* [Task goal]: Select from the records below every line that has the word "inversion" in it.

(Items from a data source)
##########

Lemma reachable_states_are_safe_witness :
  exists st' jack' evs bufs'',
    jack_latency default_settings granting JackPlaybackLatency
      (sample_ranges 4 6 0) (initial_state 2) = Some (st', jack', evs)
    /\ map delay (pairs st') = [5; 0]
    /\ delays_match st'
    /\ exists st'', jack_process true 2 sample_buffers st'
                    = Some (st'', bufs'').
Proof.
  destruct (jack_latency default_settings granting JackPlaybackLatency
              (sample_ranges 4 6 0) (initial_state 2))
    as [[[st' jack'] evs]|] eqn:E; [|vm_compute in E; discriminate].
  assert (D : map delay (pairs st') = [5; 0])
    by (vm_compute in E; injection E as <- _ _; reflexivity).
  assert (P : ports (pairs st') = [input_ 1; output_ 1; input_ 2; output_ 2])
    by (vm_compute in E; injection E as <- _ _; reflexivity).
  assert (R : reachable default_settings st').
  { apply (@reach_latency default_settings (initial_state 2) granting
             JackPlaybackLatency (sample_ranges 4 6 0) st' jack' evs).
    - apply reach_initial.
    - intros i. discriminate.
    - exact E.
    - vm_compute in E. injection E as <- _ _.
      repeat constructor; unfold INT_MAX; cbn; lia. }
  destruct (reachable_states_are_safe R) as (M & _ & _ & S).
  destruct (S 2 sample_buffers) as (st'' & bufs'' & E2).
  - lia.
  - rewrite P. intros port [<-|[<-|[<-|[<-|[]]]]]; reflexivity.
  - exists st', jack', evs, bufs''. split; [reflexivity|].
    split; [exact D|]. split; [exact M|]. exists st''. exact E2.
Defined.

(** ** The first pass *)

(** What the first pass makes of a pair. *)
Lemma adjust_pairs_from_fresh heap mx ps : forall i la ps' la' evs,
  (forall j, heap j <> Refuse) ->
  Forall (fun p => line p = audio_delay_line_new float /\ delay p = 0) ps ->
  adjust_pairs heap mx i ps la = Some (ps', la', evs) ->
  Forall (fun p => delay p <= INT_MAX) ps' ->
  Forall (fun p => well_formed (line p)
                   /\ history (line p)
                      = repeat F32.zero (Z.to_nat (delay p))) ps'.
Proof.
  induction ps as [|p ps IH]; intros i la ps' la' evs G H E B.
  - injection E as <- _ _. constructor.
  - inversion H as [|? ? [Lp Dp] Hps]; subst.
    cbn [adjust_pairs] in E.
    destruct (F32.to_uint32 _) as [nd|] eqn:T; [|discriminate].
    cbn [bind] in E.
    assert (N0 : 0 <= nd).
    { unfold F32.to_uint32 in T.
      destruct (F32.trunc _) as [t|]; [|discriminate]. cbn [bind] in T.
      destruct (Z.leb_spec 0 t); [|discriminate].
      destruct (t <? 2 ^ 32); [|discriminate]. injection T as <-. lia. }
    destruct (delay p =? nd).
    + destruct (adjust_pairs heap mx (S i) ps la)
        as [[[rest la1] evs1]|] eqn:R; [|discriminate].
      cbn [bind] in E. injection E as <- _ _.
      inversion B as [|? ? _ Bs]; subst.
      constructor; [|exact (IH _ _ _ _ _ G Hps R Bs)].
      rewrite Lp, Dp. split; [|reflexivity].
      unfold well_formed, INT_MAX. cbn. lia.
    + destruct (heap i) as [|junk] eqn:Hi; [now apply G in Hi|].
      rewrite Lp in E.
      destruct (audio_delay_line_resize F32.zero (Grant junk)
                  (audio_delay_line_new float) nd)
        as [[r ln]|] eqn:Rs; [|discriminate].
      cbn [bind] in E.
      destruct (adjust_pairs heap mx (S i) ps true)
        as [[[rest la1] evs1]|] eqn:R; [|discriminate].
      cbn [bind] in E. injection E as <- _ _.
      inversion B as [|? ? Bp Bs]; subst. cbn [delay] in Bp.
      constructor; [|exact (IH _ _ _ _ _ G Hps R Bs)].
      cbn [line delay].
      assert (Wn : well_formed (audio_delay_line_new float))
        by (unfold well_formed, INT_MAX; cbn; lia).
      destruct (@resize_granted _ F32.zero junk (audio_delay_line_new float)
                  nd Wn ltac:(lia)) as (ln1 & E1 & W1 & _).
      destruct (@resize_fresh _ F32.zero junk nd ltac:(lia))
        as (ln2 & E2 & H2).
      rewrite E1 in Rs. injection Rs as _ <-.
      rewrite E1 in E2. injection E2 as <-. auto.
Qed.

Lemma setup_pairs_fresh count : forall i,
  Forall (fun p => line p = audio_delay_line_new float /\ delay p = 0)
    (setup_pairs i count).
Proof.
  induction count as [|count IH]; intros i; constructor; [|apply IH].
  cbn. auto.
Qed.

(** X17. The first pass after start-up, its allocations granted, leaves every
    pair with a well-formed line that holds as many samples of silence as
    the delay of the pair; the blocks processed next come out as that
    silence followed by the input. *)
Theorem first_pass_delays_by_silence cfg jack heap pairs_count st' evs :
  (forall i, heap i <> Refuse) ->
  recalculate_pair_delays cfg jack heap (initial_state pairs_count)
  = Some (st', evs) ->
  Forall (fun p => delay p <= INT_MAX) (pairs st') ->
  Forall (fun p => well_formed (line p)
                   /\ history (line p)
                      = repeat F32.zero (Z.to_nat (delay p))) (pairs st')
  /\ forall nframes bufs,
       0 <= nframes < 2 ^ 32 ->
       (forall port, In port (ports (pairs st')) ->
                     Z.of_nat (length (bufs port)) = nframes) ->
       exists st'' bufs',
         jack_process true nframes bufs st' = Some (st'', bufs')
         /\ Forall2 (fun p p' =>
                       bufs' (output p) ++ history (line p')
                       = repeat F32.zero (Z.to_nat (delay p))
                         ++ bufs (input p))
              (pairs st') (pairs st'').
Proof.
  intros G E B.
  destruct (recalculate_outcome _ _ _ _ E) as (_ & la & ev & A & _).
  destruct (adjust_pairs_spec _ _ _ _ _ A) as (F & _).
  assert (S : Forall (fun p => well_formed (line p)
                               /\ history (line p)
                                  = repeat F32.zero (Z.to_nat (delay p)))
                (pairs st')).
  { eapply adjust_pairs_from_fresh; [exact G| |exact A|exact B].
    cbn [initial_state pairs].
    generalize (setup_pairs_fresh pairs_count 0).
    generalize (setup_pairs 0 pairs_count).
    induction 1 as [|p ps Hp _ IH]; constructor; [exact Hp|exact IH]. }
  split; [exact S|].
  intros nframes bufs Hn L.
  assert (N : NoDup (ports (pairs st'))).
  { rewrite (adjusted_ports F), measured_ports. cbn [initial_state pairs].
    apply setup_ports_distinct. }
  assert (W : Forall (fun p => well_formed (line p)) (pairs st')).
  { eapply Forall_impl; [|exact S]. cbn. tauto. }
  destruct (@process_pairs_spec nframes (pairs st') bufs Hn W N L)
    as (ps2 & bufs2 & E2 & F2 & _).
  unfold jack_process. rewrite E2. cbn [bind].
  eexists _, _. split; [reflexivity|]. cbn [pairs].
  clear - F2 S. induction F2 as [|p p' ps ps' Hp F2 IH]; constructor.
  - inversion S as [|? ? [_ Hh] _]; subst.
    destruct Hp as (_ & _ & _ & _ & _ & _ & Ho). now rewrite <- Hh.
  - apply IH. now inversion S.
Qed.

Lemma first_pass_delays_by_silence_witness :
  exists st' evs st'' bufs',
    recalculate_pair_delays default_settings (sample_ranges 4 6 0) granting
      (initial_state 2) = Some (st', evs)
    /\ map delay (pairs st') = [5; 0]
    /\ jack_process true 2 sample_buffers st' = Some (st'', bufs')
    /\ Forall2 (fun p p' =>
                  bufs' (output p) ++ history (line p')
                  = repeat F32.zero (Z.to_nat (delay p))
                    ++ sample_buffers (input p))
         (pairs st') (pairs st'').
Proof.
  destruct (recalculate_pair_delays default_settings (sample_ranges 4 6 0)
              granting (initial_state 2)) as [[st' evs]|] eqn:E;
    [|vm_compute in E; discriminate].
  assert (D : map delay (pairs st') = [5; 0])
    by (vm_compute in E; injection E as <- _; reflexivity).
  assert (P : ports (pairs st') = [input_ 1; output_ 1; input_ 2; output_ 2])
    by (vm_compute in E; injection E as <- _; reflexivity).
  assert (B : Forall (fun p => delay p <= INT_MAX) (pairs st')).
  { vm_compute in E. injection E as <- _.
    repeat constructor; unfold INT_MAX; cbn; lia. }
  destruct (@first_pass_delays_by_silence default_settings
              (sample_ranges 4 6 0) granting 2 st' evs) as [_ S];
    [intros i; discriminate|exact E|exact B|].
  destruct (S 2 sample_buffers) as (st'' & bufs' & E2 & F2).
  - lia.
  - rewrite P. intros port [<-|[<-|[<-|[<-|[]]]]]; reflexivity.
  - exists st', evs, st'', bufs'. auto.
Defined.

##########

* [Answer]:
  - inversion H as [|? ? [Lp Dp] Hps]; subst.
      inversion B as [|? ? _ Bs]; subst.
      inversion B as [|? ? Bp Bs]; subst. cbn [delay] in Bp.
  - inversion S as [|? ? [_ Hh] _]; subst.
  - apply IH. now inversion S.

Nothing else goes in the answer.